Wednesday, April 7, 2010

The Flash Mobs are at the Gates

Years ago, I remember watching on YouTube with piqued interest as large groups of young folks participated in impromptu performances in and around New York City. My three favorites were: "Best Gig Ever," "Frozen Grand Central," and "The Moebius." But like most things on the internet, there is always a group of malcontents determined to f’ it up for everyone else.

That was years ago, and today’s version of the text message troupe is a mass of delinquent minute men bent on dominating and intimidating. Hundreds of kids, via text messaging, are organizing and diving down like biblical locust on city blocks and halting all business and threatening innocent pedestrians unlucky enough to be caught in their path. In my day we may have had the “drag” - young folks slowly driving up and down a prescribed route - but it was relatively benign and localized. Each school had their own preferred path (my drag's waypoints, circa ’85, was the Armory and the Sonic). This phenomenon, on the other hand, is performed at a scary scale with hundreds of bored kids forming en masse at a moment's notice.

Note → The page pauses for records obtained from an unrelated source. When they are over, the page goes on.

(** * Smart ATS resume analyser: a model of [cover.py]

    [cover.py] is a Streamlit script.  Every user interaction re-runs
    [main] from the top; the only data that survives from one run to the
    next is [st.session_state].  A run is modelled as a computation in a
    small monad that threads the session state, the local variable
    [resume_text] of [main] and the state of the remote service, logs
    what the script does (widgets rendered, messages shown, helper calls,
    writes to the busy flag) and finishes in one of the three ways a
    Python block can finish: normally, by [return], or by raising.

    The model has two layers.  The first ([M], [main], [run]) is the
    script when Streamlit lets the run go to its end.  The second ([IM],
    [Watched.main], [Watched.run]) marks every interaction with
    Streamlit, where Streamlit can raise [StopException] or
    [RerunException] to end the run; without such a request the second
    is the first ([undisturbed_run]). *)

From Stdlib Require Import String Ascii List Bool ZArith Lia.
From Stdlib Require Import Strings.Byte.
From Stdlib Require Import Floats.SpecFloat.
Import ListNotations.
Local Open Scope string_scope.
Set Warnings "-register-all".

(** ** Python values *)

(** The values [json.loads] can produce.  A [dict] keeps its items in
    insertion order, so it is an association list (with distinct keys). *)
Inductive pyval : Type :=
| PyNone
| PyBool (b : bool)
| PyInt (n : Z)
| PyFloat (f : spec_float)
| PyStr (s : string)
| PyList (xs : list pyval)
| PyDict (items : list (string * pyval)).

(** [bool(v)]: what [if v:] tests. *)
Definition truthy (v : pyval) : bool :=
  match v with
  | PyNone => false
  | PyBool b => b
  | PyInt n => negb (n =? 0)%Z
  | PyFloat (S754_zero _) => false
  | PyFloat _ => true
  | PyStr s => negb (s =? "")
  | PyList xs => match xs with [] => false | _ :: _ => true end
  | PyDict items => match items with [] => false | _ :: _ => true end
  end.

(** [type(v).__name__] *)
Definition type_name (v : pyval) : string :=
  match v with
  | PyNone => "NoneType"
  | PyBool _ => "bool"
  | PyInt _ => "int"
  | PyFloat _ => "float"
  | PyStr _ => "str"
  | PyList _ => "list"
  | PyDict _ => "dict"
  end.

(** ** Exceptions *)

(** The exceptions the script, its helpers and the Python runtime raise.
    Every one of them is a subclass of [Exception], so both
    [except Exception] clauses of [main] catch all of them.  The
    exceptions that are not, [StopException] and [RerunException], by
    which Streamlit ends a run from inside the script, are not raised by
    the code: they are [control], in the part on runs that Streamlit
    cuts short. *)
Inductive exn : Type :=
| UnboundLocalError (name : string)
    (* a local variable of [main] read before any assignment *)
| AttributeError (obj_type attr : string)
    (* [obj.attr] on an object that has no such attribute *)
| JoinNotIterable (arg_type : string)
    (* TypeError: [sep.join(x)] where [x] cannot be iterated *)
| JoinItemNotStr (index : nat) (item_type : string)
    (* TypeError: [sep.join(x)] met an item that is not a [str] *)
| MetricValueRejected (value : pyval)
    (* TypeError: [st.metric] accepts int, float, str or None only *)
| Failure (cls msg : string).
    (* raised by one of the helpers or by [json.loads] *)

(** Three ways a block of Python finishes. *)
Inductive completion (A : Type) : Type :=
| Normal (a : A)
| Returned
| Raised (e : exn).
Arguments Normal {A} a.
Arguments Returned {A}.
Arguments Raised {A} e.

(** ** dict.get and str.join *)

Fixpoint dict_lookup (key : string) (items : list (string * pyval)) : option pyval :=
  match items with
  | [] => None
  | (k, v) :: rest => if k =? key then Some v else dict_lookup key rest
  end.

(** [obj.get(key, default)]: only a [dict] has the method. *)
Definition py_get (obj : pyval) (key : string) (default : pyval) : pyval + exn :=
  match obj with
  | PyDict items =>
      match dict_lookup key items with
      | Some v => inl v
      | None => inl default
      end
  | _ => inr (AttributeError (type_name obj) "get")
  end.

(** A Python [str] is a sequence of code points; here it is the UTF-8
    bytes, and a continuation byte stays with the byte that leads it. *)
Definition is_continuation (c : ascii) : bool :=
  let n := nat_of_ascii c in (128 <=? n)%nat && (n <? 192)%nat.

Fixpoint code_points (s : string) : list string :=
  match s with
  | EmptyString => []
  | String c rest =>
      let groups := code_points rest in
      match rest with
      | EmptyString => [String c EmptyString]
      | String c' _ =>
          if is_continuation c' then
            match groups with
            | g :: gs => String c g :: gs
            | [] => [String c EmptyString]
            end
          else String c EmptyString :: groups
      end
  end.

(** What [for x in v] yields: the elements of a list, the characters of
    a string, the keys of a dict; nothing else here can be iterated. *)
Definition iterate (v : pyval) : option (list pyval) :=
  match v with
  | PyList xs => Some xs
  | PyStr s => Some (map PyStr (code_points s))
  | PyDict items => Some (map (fun kv => PyStr (fst kv)) items)
  | _ => None
  end.

(** The items of a join must all be [str]; the first that is not is
    reported with its position. *)
Fixpoint all_str (index : nat) (xs : list pyval) : list string + exn :=
  match xs with
  | [] => inl []
  | PyStr s :: rest =>
      match all_str (S index) rest with
      | inl ss => inl (s :: ss)
      | inr e => inr e
      end
  | x :: _ => inr (JoinItemNotStr index (type_name x))
  end.

(** [sep.join(v)] *)
Definition str_join (sep : string) (v : pyval) : string + exn :=
  match iterate v with
  | None => inr (JoinNotIterable (type_name v))
  | Some xs =>
      match all_str 0 xs with
      | inl ss => inl (String.concat sep ss)
      | inr e => inr e
      end
  end.

(** [st.metric(label, value)] takes an int, a float, a str or None
    ([bool] is an [int] in Python). *)
Definition metric_accepts (v : pyval) : bool :=
  match v with
  | PyNone | PyBool _ | PyInt _ | PyFloat _ | PyStr _ => true
  | PyList _ | PyDict _ => false
  end.

(** ** What a run does, as a log *)

Definition UploadedFile := list byte.

Inductive event : Type :=
(* messages *)
| Error (msg : string)                                   (* st.error *)
| Warning (msg : string)                                 (* st.warning *)
| Success (msg : string)                                 (* st.success *)
(* page content *)
| SidebarEnter
| SidebarExit
| Title (text : string)                                  (* st.title *)
| Subheader (text : string)                              (* st.subheader *)
| Write (value : pyval)                                  (* st.write *)
| Metric (label : string) (value : pyval)                (* st.metric *)
| SpinnerEnter (text : string)                           (* with st.spinner *)
| SpinnerExit
(* input widgets *)
| TextArea (label placeholder : string) (help : option string)
| TextInput (label placeholder : string)
| FileUploader (label type help : string)
| Button (label : string) (disabled : bool)              (* st.button *)
| DownloadButton (label data file_name mime : string)
(* calls into the helper module *)
| CallConfigure (api_key : string)
| CallExtract (file : UploadedFile)
| CallPrepare (resume_text jd : string)
| CallGenerate (prompt : string)
(* assignments to st.session_state.processing *)
| SetProcessing (b : bool).

(** ** The collaborators of [main] *)

(** [from helper import configure_genai, get_gemini_response,
    extract_pdf_text, prepare_prompt].  The module is not part of the
    sources at hand, so its four functions are parameters.  The two that
    talk to the remote service see and change its state [W]; the PDF
    extractor and the prompt builder are functions of their arguments.
    Each of them may raise. *)
Record helper (W : Type) : Type := {
  configure_genai : string -> W -> (unit + exn) * W;
  get_gemini_response : string -> W -> (string + exn) * W;
  extract_pdf_text : UploadedFile -> string + exn;
  prepare_prompt : string -> string -> string + exn
}.
Arguments configure_genai {W} h _ _.
Arguments get_gemini_response {W} h _ _.
Arguments extract_pdf_text {W} h _.
Arguments prepare_prompt {W} h _ _.

(** The two services of the Python runtime that [main] relies on:
    [json.loads] and [str(e)] for a caught exception [e]. *)
Record runtime : Type := {
  json_loads : string -> pyval + exn;
  exn_str : exn -> string
}.

(** What one run of the script gets from outside: the environment (as it
    is once [load_dotenv()] has read the [.env] file) and the values the
    widgets return in this run. *)
Record inputs : Type := {
  environ : string -> option string;
  jd : string;
  uploaded_file : option UploadedFile;
  company_name : string;
  job_title : string;
  personal_message : string;
  analyze_clicked : bool;      (* what st.button("Analyze Resume") returns *)
  cover_clicked : bool         (* what st.button("Generate Cover Letter") returns *)
}.

(** [st.session_state]: the key [processing] is absent in a new session. *)
Record session_state : Type := { processing : option bool }.

Definition new_session : session_state := {| processing := None |}.

(** ** The monad of a run *)

(** What the script can read and change while it runs: the session
    state, the local variable [resume_text] of [main] (unbound until the
    assignment in the Analyze handler is executed) and the state of the
    remote service. *)
Record state (W : Type) : Type := {
  session : session_state;
  resume_text : option string;
  world : W
}.
Arguments session {W} s.
Arguments resume_text {W} s.
Arguments world {W} s.

Definition M (W A : Type) : Type :=
  state W -> completion A * state W * list event.

Definition ret {W A} (a : A) : M W A := fun s => (Normal a, s, []).

Definition bind {W A B} (m : M W A) (k : A -> M W B) : M W B :=
  fun s =>
    match m s with
    | (Normal a, s1, t1) => let '(r, s2, t2) := k a s1 in (r, s2, (t1 ++ t2)%list)
    | (Returned, s1, t1) => (Returned, s1, t1)
    | (Raised e, s1, t1) => (Raised e, s1, t1)
    end.

Declare Scope run_scope.
Delimit Scope run_scope with run.
Notation "x <- m ;; k" := (bind m (fun x => k))
  (at level 61, m at next level, right associativity) : run_scope.
Notation "m ;; k" := (bind m (fun _ => k))
  (at level 61, right associativity) : run_scope.
Local Open Scope run_scope.

(** [return] *)
Definition return_ {W A} : M W A := fun s => (Returned, s, []).

(** [raise e] *)
Definition raise {W A} (e : exn) : M W A := fun s => (Raised e, s, []).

Now of course businesses won’t kowtow to these kinds of shenanigans. City leaders are quick to doll out counteractive measures like harsher curfews, parental penalties, and the FBI (yep, the FBI). These are all easy attempts to appease the business sect, but will these near-sighted actions deter the hordes? Never mind that this may be a nuanced racial and class issue that can not be properly addressed with these impetuously implement ham-fisted policies.

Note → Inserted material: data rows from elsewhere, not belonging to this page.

(** Cutting the joined keys at [>] and stripping gives the keys back. *)
Lemma split_joined pre keys :
  pre = "" ∨ pre = " " → keys ≠ [] → Forall clean_key keys →
  length (Text.split_on ">" (pre +:+ Text.join " > " keys)) = length keys
  ∧ map Text.strip (Text.split_on ">" (pre +:+ Text.join " > " keys)) = keys.
Proof.
  revert pre. induction keys as [|key keys IH]; intros pre Hpre Hne Hkeys;
    [done|].
  apply Forall_cons in Hkeys as [Hkey Hkeys].
  destruct keys as [|key' keys].
  - change (Text.join " > " [key]) with key.
    rewrite split_on_lacks.
    + simpl. split; [done|]. f_equal.
      rewrite <- (app_empty_r (pre +:+ key)), app_assoc_string.
      apply strip_padded; auto.
    + rewrite <- (app_empty_r (pre +:+ key)), app_assoc_string.
      apply lacks_padded; auto.
  - change (Text.join " > " (key :: key' :: keys))
      with (key +:+ " > " +:+ Text.join " > " (key' :: keys)).
    assert (Hcut : pre +:+ key +:+ " > " +:+ Text.join " > " (key' :: keys)
                   = (pre +:+ key +:+ " ")
                     +:+ String ">" (" " +:+ Text.join " > " (key' :: keys))).
    { rewrite !app_assoc_string. do 2 f_equal. }
    rewrite Hcut, split_on_app by (apply lacks_padded; auto).
    destruct (IH " " ltac:(by right) ltac:(done) Hkeys) as [Hlen Hmap].
    cbn [length map]. rewrite Hlen, Hmap. split; [done|]. f_equal.
    apply strip_padded; auto.
Qed.

Lemma kept_parts_clean parts keys :
  map Text.strip parts = keys → Forall clean_key keys →
  kept_parts parts = keys.
Proof.
  unfold kept_parts. intros -> Hkeys.
  induction Hkeys as [|key keys Hkey _ IH]; [done|].
  simpl. rewrite IH.
  destruct key; [|done]. by destruct (clean_key_nonempty _ Hkey).
Qed.

(** X19: the path the handlers show. Whatever the path, the parts
    [handle_standard] and [map_command] keep are stripped and not empty.
    For a match reached through objects only, by keys that contain no [>]
    and neither start nor end with white space, the parts kept are exactly
    the keys from the root to the match, in order: [handle_standard] shows
    them joined by arrows, [map_command] the first three of them. *)
Theorem clean_path_keys (keys : list string) :
  Forall clean_key keys → keys ≠ [] →
  let path := render_from "" (map Key keys) in
  kept_parts (Text.split_on ">" path) = keys
  ∧ clean_path path = Text.join arrow keys
  ∧ clean_path_3 path = Text.join arrow (take 3 keys)
  ∧ (∀ any, Forall (λ part, part ≠ "" ∧ Text.strip part = part)
                   (kept_parts (Text.split_on ">" any))).
Proof.
  intros Hkeys Hne path. subst path. rewrite render_keys_root by done.
  destruct (split_joined "" keys ltac:(by left) Hne Hkeys) as [Hlen Hmap].
  rewrite app_empty_l in Hlen, Hmap.
  assert (Hkept : kept_parts (Text.split_on ">" (Text.join " > " keys)) = keys)
    by by apply kept_parts_clean.
  split; [done|]. split; [unfold clean_path; by rewrite Hkept|]. split.
  - unfold clean_path_3. f_equal. apply kept_parts_clean.
    + change (map Text.strip ?l) with (Text.strip <$> l).
      rewrite fmap_take. by f_equal.
    + by apply Forall_take.
  - intros any. unfold kept_parts. apply Forall_forall.
    intros part [Hin Hpart]%elem_of_List_filter.
    apply list_elem_of_In, in_map_iff in Hin as (p & <- & _).
    split; [by destruct (Text.strip p)|apply strip_idem].
Qed.

End PathDisplayFacts.

Lemma clean_path_keys_witness :
  Forall PathDisplay.clean_key ["Emissions"; "Scope 3"]
  ∧ ["Emissions"; "Scope 3"] ≠ []
  ∧ PathDisplay.clean_path
      (render_from "" (map Key ["Emissions"; "Scope 3"]))
    = Text.join PathDisplay.arrow ["Emissions"; "Scope 3"].
Proof.
  assert (Hkeys : Forall PathDisplay.clean_key ["Emissions"; "Scope 3"]).
  { repeat constructor; try reflexivity.
    - by exists "E"%char.
    - by exists "s"%char.
    - by exists "S"%char.
    - by exists "3"%char. }
  split; [exact Hkeys|]. split; [discriminate|].
  apply (PathDisplayFacts.clean_path_keys ["Emissions"; "Scope 3"] Hkeys).
  discriminate.
Defined.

But no matter, I would like to thank the flash mobs. Not only have you taken away a unique performance art, now you have given the federal government license to monitor my Tweets.

If there ever was a web site divinely created by the big IT guy in the sky that successfully sowed the seeds of world peace and managed to deliver fresh tulips to every home on odd Tuesdays, inevitably, someone would come along to f’ it up.